**REQUIRED ACTION**
Search the data for the word "EccEnclave" and copy every line where it occurs.

**RECORDS SHOWN**
(* ===== verification/System.v ===== *)
(** * The whole system

    The chaincode enclave, the ledger enclave and a peer that runs the glue
    faithfully, composed: clients invoke the auction at a peer whose ledger may
    lag behind, the endorsed transactions are ordered into blocks, and the
    ledger enclave validates and commits them. The theorems state that every
    such block is accepted and that the records the ledger enclave holds
    (encrypted) are always those that a serial reference computes from the
    submitted calls in block order, whatever the interleaving of endorsement
    and commit, and that closed auctions are final. *)
From S2P Require Import Prelude Utils Base64 ParsonText ParsonPrint StdMap Sgx EccCrypto Shim AuctionJson Auction AuctionSpec.
From S2P Require Import Fabric Ledger LedgerProofs TlccEnclave EccEnclave HostLib Endorsement PeerGlue.
Import Utils Base64 ParsonText ParsonPrint StdMap Sgx EccCrypto Shim AuctionJson Auction AuctionSpec Fabric Ledger LedgerProofs
  TlccEnclave EccEnclave HostLib Endorsement PeerGlue.

Module System.

(** ** Encrypted records *)

Section records.
Context {C : Crypto} {L : CryptoLaws C}.

(** A record of the auction house and the ledger entry that holds it. *)
Definition cell (x : option bytes) (y : option kvs_value_t) : Prop :=
  match x, y with
  | None, None => True
  | Some t, Some (val, _) => ∃ iv, length iv = 12 ∧ (len t < 2 ^ 24)%Z ∧ val = stored t iv
  | _, _ => False
  end.

(** [lk] looks up ledger entries. *)
Definition represents (m : records) (lk : bytes → option kvs_value_t) : Prop := ∀ f, house_form f →
  cell (m !! form_key f) (lk (ledger_key f)).

(** Every ledger entry is under a key of the auction house. *)
Definition house_keys (lk : bytes → option kvs_value_t) : Prop := ∀ k x, lk k = Some x →
  ∃ f, house_form f ∧ k = ledger_key f.

Lemma stored_inj t t' iv iv' : length iv = 12 → length iv' = 12 → (len t < 2 ^ 24)%Z → (len t' < 2 ^ 24)%Z →
  stored t iv = stored t' iv' → t = t'.
Proof.
  intros H H' Hl Hl' E. unfold len in *. pose proof (open_stored t iv H ltac:(lia)) as U.
  rewrite E, open_stored in U by (done || lia). congruence.
Qed.

Lemma cell_fun x x' y : cell x y → cell x' y → x = x'.
Proof.
  destruct x as [t|], x' as [t'|], y as [[val v]|]; cbn; try done.
  intros (iv & Hiv & Hl & ->) (iv' & Hiv' & Hl' & E). f_equal. exact (stored_inj t t' iv iv' Hiv Hiv' Hl Hl' E).
Qed.

(** The keys of different records are different. *)
Lemma ledger_key_form f f' : house_form f → house_form f' → ledger_key f = ledger_key f' → f = f'.
Proof.
  assert (∀ n a b, dot_free n → ecc_key n ≠ bs "ecc" ++ composite_key [bs "somePrefix"; a; b]) as Hne.
  { intros n a b Hn E. unfold ecc_key in E. apply app_inv_head in E. injection E as ->.
    unfold dotted in Hn. cbn [map concat] in Hn. rewrite <-app_assoc in Hn.
    by apply Forall_app in Hn as [_ [? _]%Forall_cons_iff]. }
  intros [n [Hn _]|n b [Hn _] [Hb _]] [n' [Hn' _]|n' b' [Hn' _] [Hb' _]]; cbn [ledger_key]; intros E.
  - unfold ecc_key in E. apply app_inv_head in E. injection E as ->. done.
  - by apply Hne in E.
  - symmetry in E. by apply Hne in E.
  - apply app_inv_head in E.
    change (form_key (Composite [bs "somePrefix"; n; b]) = form_key (Composite [bs "somePrefix"; n'; b'])) in E.
    rewrite !bid_form_key in E. by apply bid_key_inj in E as [-> ->].
Qed.

Lemma form_key_form f f' : house_form f → house_form f' → form_key f = form_key f' → f = f'.
Proof.
  intros [n [Hn _]|n b [Hn _] [Hb _]] [n' [Hn' _]|n' b' [Hn' _] [Hb' _]]; rewrite ?bid_form_key; intros E.
  - cbn in E. by subst.
  - symmetry in E. by apply bid_key_not_name in E.
  - by apply bid_key_not_name in E.
  - by apply bid_key_inj in E as [-> ->].
Qed.

(** Writing a record on both sides. *)
Lemma represents_insert m lk lk' f t iv v : house_form f → represents m lk → length iv = 12 →
  (len t < 2 ^ 24)%Z → lk' (ledger_key f) = Some (stored t iv, v) →
  (∀ k, k ≠ ledger_key f → lk' k = lk k) → represents (<[form_key f := t]> m) lk'.
Proof.
  intros Hf Hr Hiv Hl Hk Hne f' Hf'. destruct (decide (ledger_key f' = ledger_key f)) as [E|E].
  - apply ledger_key_form in E as ->; [|done..]. rewrite lookup_insert_eq, Hk. by exists iv.
  - rewrite lookup_insert_ne; [rewrite Hne by done; by apply Hr|].
    intros E'. apply form_key_form in E' as ->; done.
Qed.

(** An auction with a short name has a record that fits the read buffer. *)
Definition MAX_NAME : nat := 100.

Lemma stored_fits n o iv : good_name n → length n <= MAX_NAME → length iv = 12 →
  length (stored (auction_text (MkAuction n o)) iv) < MAX_VALUE_SIZE.
Proof.
  intros (Hn & _ & _) Hl Hiv. unfold MAX_NAME in Hl.
  pose proof (quote_length n) as Hq. rewrite (cstr_id n Hn) in Hq.
  assert (length (auction_text (MkAuction n o)) <= 640) as Ht.
  { rewrite auction_text_eq. cbn [name is_open]. rewrite !length_app.
    change (length (quote (bs "name"))) with 6. change (length (quote (bs "is_open"))) with 9.
    destruct o; cbn [length bs]; simpl (length (bs _)); lia. }
  unfold stored, MAX_VALUE_SIZE.
  pose proof (b64_encode_length (sealed state_encryption_key (auction_text (MkAuction n o)) iv)) as Hb.
  rewrite sealed_length in Hb by done. apply Nat2Z.inj_lt. rewrite Hb. zdm.
Qed.

(** The record an invocation reads. *)
Lemma represents_record m (l : bytes → option kvs_value_t) n : house_inv m → represents m l → peer_name n → length n <= MAX_NAME →
  ∃ cur, record m n cur ∧ match cur with
    | None => l (ecc_key n) = None
    | Some au => good_name (name au) ∧ ∃ iv ver, length iv = 12 ∧
        length (stored (auction_text au) iv) < MAX_VALUE_SIZE ∧ l (ecc_key n) = Some (stored (auction_text au) iv, ver)
    end.
Proof.
  intros Hinv Hrep Hn Hl. pose proof (Hrep (Plain n) (house_auction n Hn)) as Hc. cbn [form_key ledger_key] in Hc.
  destruct (m !! n) as [t|] eqn:E, (l (ecc_key n)) as [[val ver]|] eqn:E'; cbn in Hc; try done.
  - destruct Hc as (iv & Hiv & _ & ->). destruct (Hinv n t) as (Hg & o & ->); [apply Hn|done|].
    exists (Some (MkAuction n o)). split; [done|]. split; [done|]. exists iv, ver. split_and!; [done| |done].
    by apply stored_fits.
  - by exists None.
Qed.
End records.

(** ** Transactions and blocks as the ledger enclave sees them *)

Section ledger.
Context {O : OpenSSL} {F : FabricPb}.
Implicit Types (s : ledger_state).

(** A certificate that does not fail to verify against the stored roots (its
    failure is reported through freed memory). *)
Definition cert_ok (roots : option (list X509)) (cert_bytes : bytes) : Prop :=
  match PEM_read_bio_X509 cert_bytes with None => True | Some cert => X509_verify_cert roots cert ≠ 0%Z end.

Lemma verify_signature_ok sig input cert roots : cert_ok roots cert →
  ∃ z, verify_signature sig input cert roots = Ok z.
Proof.
  unfold cert_ok, verify_signature. destruct (PEM_read_bio_X509 cert); [|eauto].
  intros H. rewrite bool_decide_false by done. eauto.
Qed.

(** [data] is the envelope of an endorser transaction with one action: the
    invocation with the first argument [args] and its [action]. *)
Inductive tx_envelope (roots : option (list X509)) (data args : bytes) (action : protos_ChaincodeAction)
  : Prop :=
  | tx_envelope_intro plb sig ch shd txb cr nonce idb txid apb ppb prb inb rest ext :
      decode_Envelope data = Some (MkEnvelope (Some plb) (Some sig)) →
      decode_Payload plb = Some (MkPayload (Some ch) (Some shd) (Some txb)) →
      decode_SignatureHeader shd = Some (MkSignatureHeader (Some cr) (Some nonce)) →
      decode_SerializedIdentity cr = Some (MkIdentity (Some idb)) → cert_ok roots idb →
      decode_ChannelHeader ch = Some (MkChannelHeader HT_ENDORSER_TRANSACTION (Some txid)) →
      decode_Transaction txb = Some (MkTransaction [Some apb]) →
      decode_ChaincodeActionPayload apb = Some (MkActionPayload (Some ppb) (Some prb)) →
      decode_ChaincodeProposalPayload ppb = Some (MkProposalPayload (Some inb)) →
      decode_ChaincodeInvocationSpec inb = Some (MkInvocationSpec (args :: rest)) →
      decode_ProposalResponsePayload prb = Some (MkResponsePayload (Some ext)) →
      decode_ChaincodeAction ext = Some action →
      tx_envelope roots data args action.

Definition add_events (evs : list event) s : ledger_state :=
  MkLedger (root_certs_orderer s) (root_certs_apps s) (state s) (lock s) (sequence_number s) (updates s)
    (events s ++ evs).

Lemma add_events_nil s : add_events [] s = s.
Proof. destruct s. unfold add_events. cbn. by rewrite app_nil_r. Qed.
Lemma add_events_app e1 e2 s : add_events e2 (add_events e1 s) = add_events (e1 ++ e2) s.
Proof. unfold add_events. cbn. by rewrite app_assoc. Qed.
Lemma event_log_add e s : event_log e s = Ok (inr tt, add_events [e] s).
Proof. done. Qed.

(** The signature check of an envelope or block only logs. *)
Lemma verify_and_log roots sig input cert (ev : bool → event) s : cert_ok roots cert →
  ∃ e, (r ← pure (verify_signature sig input cert roots);
        event_log (ev (bool_decide (r = 1)%Z))) s = Ok (inr tt, add_events [e] s).
Proof.
  intros H. destruct (verify_signature_ok sig input cert roots H) as [z E]. rewrite E. eexists. done.
Qed.

(** An envelope of a transaction passes the checks; what remains is its action. *)
Lemma envelope_checks_tx h data args action s : tx_envelope (root_certs_apps s) data args action →
  (0 < number h)%Z →
  ∃ evs chdr pl txb apb ppb prb inb rest ext,
    envelope_checks h data s = Ok (inr (chdr, pl), add_events evs s) ∧
    ch_type chdr = HT_ENDORSER_TRANSACTION ∧ pl_data pl = Some txb ∧
    decode_Transaction txb = Some (MkTransaction [Some apb]) ∧
    decode_ChaincodeActionPayload apb = Some (MkActionPayload (Some ppb) (Some prb)) ∧
    decode_ChaincodeProposalPayload ppb = Some (MkProposalPayload (Some inb)) ∧
    decode_ChaincodeInvocationSpec inb = Some (MkInvocationSpec (args :: rest)) ∧
    decode_ProposalResponsePayload prb = Some (MkResponsePayload (Some ext)) ∧
    decode_ChaincodeAction ext = Some action.
Proof.
  intros [plb sig ch shd txb cr nonce idb txid apb ppb prb inb rest ext H1 H2 H3 H4 Hc H5 H6 H7 H8 H9 H10 H11] Hn.
  destruct (verify_and_log (root_certs_apps s) sig (SHA256 plb) idb EnvelopeSignature s Hc) as [e He].
  pose (bad := bool_decide (strlen (bytes_to_hexstring (SHA256 (nonce ++ cr))) = strlen txid) &&
    negb (bool_decide (cstr (bytes_to_hexstring (SHA256 (nonce ++ cr))) = cstr txid))).
  exists ([e] ++ if bad then [IncorrectTxId] else []),
    (MkChannelHeader HT_ENDORSER_TRANSACTION (Some txid)), (MkPayload (Some ch) (Some shd) (Some txb)),
    txb, apb, ppb, prb, inb, rest, ext.
  split_and!; [|done..]. unfold envelope_checks.
  erewrite lm_bind_eq; [|unfold decode_pb; by rewrite H1]. cbn [env_payload env_signature].
  erewrite lm_bind_eq; [|done]. erewrite lm_bind_eq; [|unfold decode_pb; by rewrite H2].
  cbn [signature_header channel_header].
  erewrite lm_bind_eq; [|by apply decode_ptr_ok]. cbn [creator].
  erewrite lm_bind_eq; [|by apply decode_ptr_ok]. rewrite bool_decide_true by lia. cbn [id_bytes].
  erewrite lm_bind_eq; [|do 3 (erewrite lm_bind_eq; [|done]); exact He].
  erewrite lm_bind_eq; [|by apply decode_ptr_ok].
  rewrite (lm_bind_eq _ _ _ tt (add_events ([e] ++ if bad then [IncorrectTxId] else []) s)); [done|].
  rewrite (lm_bind_eq _ _ _ bad (add_events [e] s)) by done.
  destruct bad; [by rewrite event_log_add, add_events_app|done].
Qed.

(** A transaction the filter does not mark: its results are applied under the
    lock, to the ledger with some events added. *)
Lemma process_tx h filter i data args action results s :
  tx_envelope (root_certs_apps s) data args action → act_results action = Some results →
  (0 < number h)%Z → filter !! i ≠ Some x01 → lock s = false →
  ∃ evs, ∀ s', apply_results (MkVersion (number h) (Z.of_nat i)) args action results
                 (set_lock true (add_events evs s)) = Ok (inr tt, s') →
    process_envelope h filter i data s = Ok (inr tt, set_lock false s').
Proof.
  intros Htx Hres Hn Hf Hlk.
  destruct (envelope_checks_tx h data args action s Htx Hn)
    as (evs & chdr & pl & txb & apb & ppb & prb & inb & rest & ext & E & Hty & Hpl & H1 & H2 & H3 & H4 & H5 & H6).
  exists evs. intros s' Happ. unfold process_envelope. rewrite bool_decide_false by done.
  erewrite lm_bind_eq; [|exact E]. cbn [fst snd].
  erewrite lm_bind_eq; [|unfold spin_lock; cbn [lock add_events]; rewrite Hlk; done].
  erewrite lm_bind_eq; [done|]. unfold dispatch. rewrite Hty, Hpl.
  erewrite lm_bind_eq; [|done]. unfold ignore, parse_endorser_transaction.
  erewrite lm_bind_eq; [|unfold decode_pb; by rewrite H1]. cbn [actions fold].
  erewrite lm_bind_eq; [done|]. erewrite lm_bind_eq; [done|]. unfold process_action.
  erewrite lm_bind_eq; [|by apply decode_ptr_ok]. cbn [chaincode_proposal_payload proposal_response_payload].
  erewrite lm_bind_eq; [|by apply decode_ptr_ok]. cbn [pp_input].
  erewrite lm_bind_eq; [|by apply decode_ptr_ok]. cbn [spec_args].
  erewrite lm_bind_eq; [|by apply decode_ptr_ok]. cbn [extension].
  erewrite lm_bind_eq; [|by apply decode_ptr_ok]. by rewrite Hres.
Qed.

**TASK ANSWER**
From S2P Require Import Fabric Ledger LedgerProofs TlccEnclave EccEnclave HostLib Endorsement PeerGlue.
  TlccEnclave EccEnclave HostLib Endorsement PeerGlue.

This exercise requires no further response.